Canada is looking for a bigger security role in Asia and has made forging deeper ties with Japan and South Korea a priority. As its defence commitments expand at home and overseas the country is expanding military spending.
“Next year, my defence budget will rise by 27% over this year, and, frankly, in the next three or four years, our defence spending will triple,” Blair said.
Sorry to be a debbie downer here. I’d really love for that to be the case as well.
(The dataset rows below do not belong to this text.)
(** * IndoorClimateMonitor: the rotating segment writer and the windowed reader

    A shallow embedding of [collector/collect-dirigera.py] (the sampling
    loop, [read_sensor_values], [atomic_write_json], [append_reading]) and of
    [web/server.py] ([load_data], [get_readings]), with the parts of Python's
    [datetime], [json] and [os] modules that these functions call.

    Conventions of the model.
    - A Python [str] is a [string]; its order is the code-point order
      ([String.compare]).  The model covers ASCII strings ([Str.isascii]):
      Python's [strptime] also takes the decimal digits of other scripts
      for digits, so a statement about a string that does not parse
      carries the hypothesis that the string is ASCII.
    - A naive [datetime] is the record of its seven fields and is compared
      field by field, as Python compares them.
    - A file holds the complete [json.dump] of a value, a prefix of such a
      dump, or other bytes that [json.load] rejects, or cannot be opened;
      [json.load] of a complete dump gives the value back.
    - A path is the pair of its [os.path.dirname] and its base name.
    - Operating-system failures other than a missing file or directory (disk
      full, permissions) are outside the model.
    - What [matplotlib] does inside [plot_day] (whether it raises, what it
      leaves in the directory of the plot) and which time stamps
      [datetime.fromisoformat] accepts there are answers of the environment.
    - [KeyboardInterrupt] and its handler are not modelled: the loop is
      followed through whole iterations, up to the exception that ends it
      if one does. *)

From Stdlib Require Import ZArith Lia List String Ascii Bool PrimFloat Sorted Permutation.
From stdpp Require Import base option gmap strings sorting.

Import ListNotations.
Local Open Scope string_scope.
Local Open Scope list_scope.
Local Open Scope Z_scope.

(** ** Python exceptions and results *)

Inductive exn :=
| KeyError | IndexError | TypeError | ValueError | OverflowError | AttributeError
| FileExistsError | FileNotFoundError | OtherError.

Inductive except (A : Type) :=
| Return (a : A)
| Raise (e : exn).
Arguments Return {A} a.
Arguments Raise {A} e.

#[global] Instance except_fmap : FMap except := fun A B f m =>
  match m with
  | Return a => Return (f a)
  | Raise e => Raise e
  end.

(** ** Strings *)

Module Str.

Definition startswith (s p : string) : bool := String.prefix p s.

Definition endswith (s p : string) : bool :=
  let n := String.length s in
  let k := String.length p in
  (k <=? n)%nat && String.eqb (String.substring (n - k) k s) p.

(** [s.split(sep)] for a one-character separator. *)
Fixpoint split (sep : ascii) (s : string) : list string :=
  match s with
  | EmptyString => [EmptyString]
  | String c s' =>
      if Ascii.eqb c sep then EmptyString :: split sep s'
      else match split sep s' with
           | w :: ws => String c w :: ws
           | [] => [String c EmptyString]
           end
  end.

(** [l[i]], an [IndexError] out of range. *)
Definition index {A} (l : list A) (i : nat) : option A := nth_error l i.
(** * SemanticSphere: 6DOF input pipeline and camera navigation store

    A shallow embedding of [SpaceMouseController] (dead zone, inversion,
    sensitivity, motion buffer, per-axis smoothing, camera integration) and of
    the zustand [useNavigationStore] (camera pose, bounded history with
    back/forward, animating flag).

    Modelling conventions.
    - A JavaScript [number] is an exact rational ([Q]); binary64 rounding,
      NaN, infinities and signed zero are outside the model.  Equality of
      numbers is [Qeq] ([==]); [===] on numbers is [Qeq_bool].
    - The history index is an integer-valued number and is kept in [Z].
    - Store actions run in a small state-and-error monad over [World].  The
      only failing step is the read of a history slot that does not exist:
      JavaScript yields [undefined] there and the spread stores an object
      that is not a [CameraState].
    - [setTimeout] appends the delay to [timeouts]; every callback scheduled
      by the store does the same thing (clear [isAnimating]). *)

From Stdlib Require Import QArith Qabs Qminmax ZArith List Bool Lia Lqa.
From Stdlib Require String.
Import String.StringSyntax.
Import ListNotations.

Delimit Scope string_scope with string.

Local Open Scope Q_scope.

(** ** Numbers *)

Module Num.

(** [Math.sign]. *)
Definition sign (v : Q) : Q := inject_Z (Z.sgn (Qnum v)).

(** [a < b] on numbers. *)
Definition ltb (a b : Q) : bool := negb (Qle_bool b a).
(** * una-health-backend: the glucose-level service of [main.py]

    A shallow embedding of the request handlers [load_data],
    [create_glucose_level] and [get_glucose_levels] of [main.py], together
    with the record type of [models.py] and the request schema of
    [schemas.py], and the properties of the CSV ingestion pipeline.

    Conventions.
    - Python [str] values are [string]s holding the UTF-8 bytes of the text.
      Every pattern the handlers search for (['.'], ['.csv'], ['.asc'],
      ['.desc'], ['desc']) is ASCII, so searching bytes and searching code
      points agree.
    - Python exceptions are values of [exn]; a computation that may raise
      returns a [result].
    - The SQLAlchemy session is an explicit state (rows of the table, objects
      added and not yet committed) threaded through the handlers.
    - Library calls whose behaviour lives outside the repository
      ([datetime.strptime], [float], the execution of a query, the attributes
      a mapped class inherits) are variables of the sections below; what the
      storage makes of a datetime and of a float is the class [Storage].
    - Logging is not modelled. *)

From Stdlib Require Import String Ascii List ZArith Bool Arith Lia.
From Stdlib Require Import DecimalString.
Import ListNotations.
Open Scope string_scope.
Open Scope list_scope.

Set Implicit Arguments.

(* ================================================================= *)
(** ** Python builtins used by the handlers *)

Module Py.

(** Exceptions the handlers can meet.  All of them are subclasses of
    [Exception]; [HTTPException] is FastAPI's, which derives from
    Starlette's, which derives from [Exception]. *)
Inductive exn : Type :=
| ValueError
| IndexError
| AttributeError
| UnicodeDecodeError
| CsvError                       (* csv.Error *)
| IntegrityError                 (* sqlalchemy.exc.IntegrityError *)
| OperationalError               (* any other failure of the engine *)
| HTTPException (status_code : Z) (detail : string).

Inductive result (A : Type) : Type :=
| Return (a : A)
| Raise (e : exn).
Arguments Return {A} a.
Arguments Raise {A} e.

Definition is_ValueError (e : exn) : bool :=
  match e with ValueError => true | _ => false end.

Definition is_IntegrityError (e : exn) : bool :=
  match e with IntegrityError => true | _ => false end.

(** [s.startswith(p)] *)
Fixpoint startswith (p s : string) : bool :=
  match p, s with
  | EmptyString, _ => true
  | String a p', String b s' => Ascii.eqb a b && startswith p' s'
  | String _ _, EmptyString => false
  end.

(** [s.endswith(suffix)]: some tail of [s] is [suffix]. *)
Fixpoint endswith (suffix s : string) : bool :=
  String.eqb s suffix ||
  match s with
  | EmptyString => false
  | String _ s' => endswith suffix s'
  end.

(** [sub in s] *)
Fixpoint contains (sub s : string) : bool :=
  startswith sub s ||
  match s with
  | EmptyString => false
  | String _ s' => contains sub s'
  end.

(** [s.split(sep)] for a one-character separator: never empty, one more
    piece than there are separators. *)
Fixpoint split (sep : ascii) (s : string) : list string :=
  match s with
  | EmptyString => [EmptyString]
  | String c s' =>
      if Ascii.eqb c sep then EmptyString :: split sep s'
      else match split sep s' with
           | [] => [String c EmptyString]
           | piece :: pieces => String c piece :: pieces
           end
  end.

(** [l[i]] for [i >= 0]. *)
Definition getitem {A : Type} (l : list A) (i : nat) : result A :=
  match nth_error l i with
  | Some x => Return x
  | None => Raise IndexError
  end.

(** [l.index(x)] on a list of strings: the first position, or [ValueError]. *)
Fixpoint index_from (x : string) (l : list string) (i : nat) : result nat :=
  match l with
  | [] => Raise ValueError
  | y :: l' => if String.eqb y x then Return i else index_from x l' (S i)
  end.

Definition index (x : string) (l : list string) : result nat :=
  index_from x l 0.

(** [s.replace(old, new)] for a non-empty [old] (both call sites pass a
    literal of four or five characters): occurrences are found left to
    right and do not overlap.  [skip] counts the characters of the
    occurrence just matched that are still to be passed over. *)
Fixpoint replace_from (old new : string) (skip : nat) (s : string) : string :=
  match s with
  | EmptyString => EmptyString
  | String c s' =>
      match skip with
      | S k => replace_from old new k s'
      | O =>
          if startswith old s
          then new ++ replace_from old new (String.length old - 1) s'
          else String c (replace_from old new 0 s')
      end
  end.

Definition replace (old new s : string) : string := replace_from old new 0 s.

End Py.

Import Py.

(** Truthiness of a [str]: non-empty. *)
Definition truthy (s : string) : bool :=
  match s with EmptyString => false | _ => true end.

(* ================================================================= *)
(** ** models.py and schemas.py *)

Module models.

(** [class GlucoseLevel(Base)]: a row of [glucose_levels].  No column is
    declared [nullable=False], so every field can hold [NULL] ([None]);
    [id] is [None] until the row is inserted. *)
Record GlucoseLevel (datetime float : Type) : Type := mkGlucoseLevel {
  id : option Z;
  user_id : option string;
  timestamp : option datetime;
  glucose_value : option float
}.

(** Names bound in the class body of [GlucoseLevel]. *)
Definition declared_attrs : list string :=
  ["__tablename__"; "id"; "user_id"; "timestamp"; "glucose_value"].

End models.

Module schemas.

(** [class GlucoseLevelCreate(BaseModel)]: three required fields, none of
    them [Optional]; the framework answers 422 to a body that lacks one or
    carries [null], so the handler only ever sees a value of this type. *)
Record GlucoseLevelCreate (datetime float : Type) : Type := mkGlucoseLevelCreate {
  user_id : string;
  timestamp : datetime;
  glucose_value : float
}.

End schemas.

(* ================================================================= *)
(** ** The uploaded file *)

Definition row : Type := list string.

(** What iterating [csv.reader(StringIO(text))] gives: rows, one at a time,
    until the text is exhausted or the reader raises [csv.Error].  Both
    loops of [load_data] draw from the same iterator, so the second loop
    sees only what the first one left. *)
Inductive reader : Type :=
| Exhausted
| Broken
| Yield (r : row) (rest : reader).

(** The uploaded bytes, seen through [content.decode('utf-8')] and
    [csv.reader]. *)
Inductive upload_content : Type :=
| NotUtf8
| Utf8 (rows : reader).

Record UploadFile : Type := mkUploadFile {
  filename : string;
  content : upload_content
}.

(** A reader that yields [rows] and then goes on as [rest]. *)
Definition yield_all (rows : list row) (rest : reader) : reader :=
  fold_right Yield rest rows.

(** The two column names [load_data] looks up.  The first literal of the
    source holds the seven code points G e r U+00C3 U+00A4 t e ..., here as
    their UTF-8 bytes. *)
Definition timestamp_column : string :=
  "Ger" ++ String (ascii_of_nat 195) (String (ascii_of_nat 131)
           (String (ascii_of_nat 194) (String (ascii_of_nat 164) "tezeitstempel"))).

Definition glucose_value_column : string := "Glukosewert-Verlauf mg/dL".

(** The width that marks the header row. *)
Definition header_width : nat := 19.

(** What the outer handler of [load_data] raises. *)
Definition failed : exn :=
  HTTPException 500 "An error occurred while processing the file".

(* ================================================================= *)
(** ** The session and the handlers *)

(** What the storage does to the two values it does not keep as they are.
    A [DateTime] column is written from the date and time fields of the
    datetime, so a UTC offset is dropped and the row reads back [naive],
    the same wall-clock time without offset; a [Float] column holds a NaN
    as [NULL], which is what [isnan] singles out. *)
Class Storage (datetime float : Type) : Type := mkStorage {
  naive : datetime -> datetime;
  isnan : float -> bool
}.

Section Service.

Variable datetime : Type.
Variable float : Type.

(** [datetime.strptime(s, "%d-%m-%Y %H:%M")] and [float(s)] on a [str]:
    [None] stands for the [ValueError] either raises on text it rejects. *)
Variable strptime : string -> option datetime.
Variable float_of_str : string -> option float.

Definition GlucoseLevel : Type := models.GlucoseLevel datetime float.
Definition GlucoseLevelCreate : Type := schemas.GlucoseLevelCreate datetime float.

(** A SQLAlchemy session bound to the engine. *)
Record Session : Type := mkSession {
  table : list GlucoseLevel;      (* the rows of glucose_levels *)
  new : list GlucoseLevel;        (* objects added and not yet flushed *)
  failing : option exn            (* what the engine raises at the next commit *)
}.

(** [SessionLocal()] *)
Definition SessionLocal (rows : list GlucoseLevel) (fault : option exn) : Session :=
  mkSession rows [] fault.

(** Handlers are computations over the session that may raise. *)
Definition M (A : Type) : Type := Session -> result A * Session.

Definition ret {A : Type} (a : A) : M A := fun db => (Return a, db).

Definition raise {A : Type} (e : exn) : M A := fun db => (Raise e, db).

Definition bind {A B : Type} (c : M A) (k : A -> M B) : M B :=
  fun db =>
    match c db with
    | (Return a, db') => k a db'
    | (Raise e, db') => (Raise e, db')
    end.

Definition lift {A : Type} (r : result A) : M A := fun db => (r, db).

(** A call that raises [ValueError] where the library function rejects. *)
Definition or_ValueError {A : Type} (o : option A) : M A :=
  match o with
  | Some a => ret a
  | None => raise ValueError
  end.

(** [try: body  except <catches> : handler] *)
Definition try_except {A : Type} (body : M A) (catches : exn -> bool)
           (handler : exn -> M A) : M A :=
  fun db =>
    match body db with
    | (Return a, db') => (Return a, db')
    | (Raise e, db') => if catches e then handler e db' else (Raise e, db')
    end.

(** [except Exception]: every exception of [exn] is one. *)
Definition Exception (e : exn) : bool := true.

(** *** The session's operations *)

Context {storage : Storage datetime float}.

(** A value as the [Float] column holds it. *)
Definition stored_value (v : option float) : option float :=
  match v with
  | Some x => if isnan x then None else Some x
  | None => None
  end.

(** The row the storage writes for an object, under the id it gives it. *)
Definition with_id (i : Z) (o : GlucoseLevel) : GlucoseLevel :=
  models.mkGlucoseLevel (Some i) (models.user_id o)
                        (option_map naive (models.timestamp o))
                        (stored_value (models.glucose_value o)).

(** The largest [id] in the table, 0 for a table without one. *)
Fixpoint max_id (rows : list GlucoseLevel) : Z :=
  match rows with
  | [] => 0
  | r :: rows' =>
      match models.id r with
      | Some i => Z.max i (max_id rows')
      | None => max_id rows'
      end
  end.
Alas, there’s precedent for getting rejected for not being European enough: https://notesonliberty.com/2016/04/05/when-europe-rejected-morocco/
As Canada is on a continent even further from the continent of Europe than Morocco was, it’s sadly very easy to see a rejection on those grounds alone.
And being next to Greenland doesn’t help, as Greenland isn’t part of the EU, https://www.thedanishparliament.dk/en/eu-information-centre/greenland-and-the-faroe-islands
Likewise, there’s a source here that says that Saint Pierre and Miquelon is also not part of the EU, https://www.ieom.fr/IMG/pdf/l_outre-mer_francais_et_l_euro_-_bdf_bm_186_etu_7_version_anglaise.pdf
…we have Montreal?
I love Montreal!
Come visit, we have bagels!
Fine then, we’ll start our own EU with beavers and blow!
I can not find a reference now but I thought back in the day (almost a decade ago now) one of the goals of the Trans-Pacific Partnership would have been to lead to a union or confederation between it’s members, akin to how the European Steel and Coal Community eventually became the European Union.
We can ask to join Schengen though, like Iceland.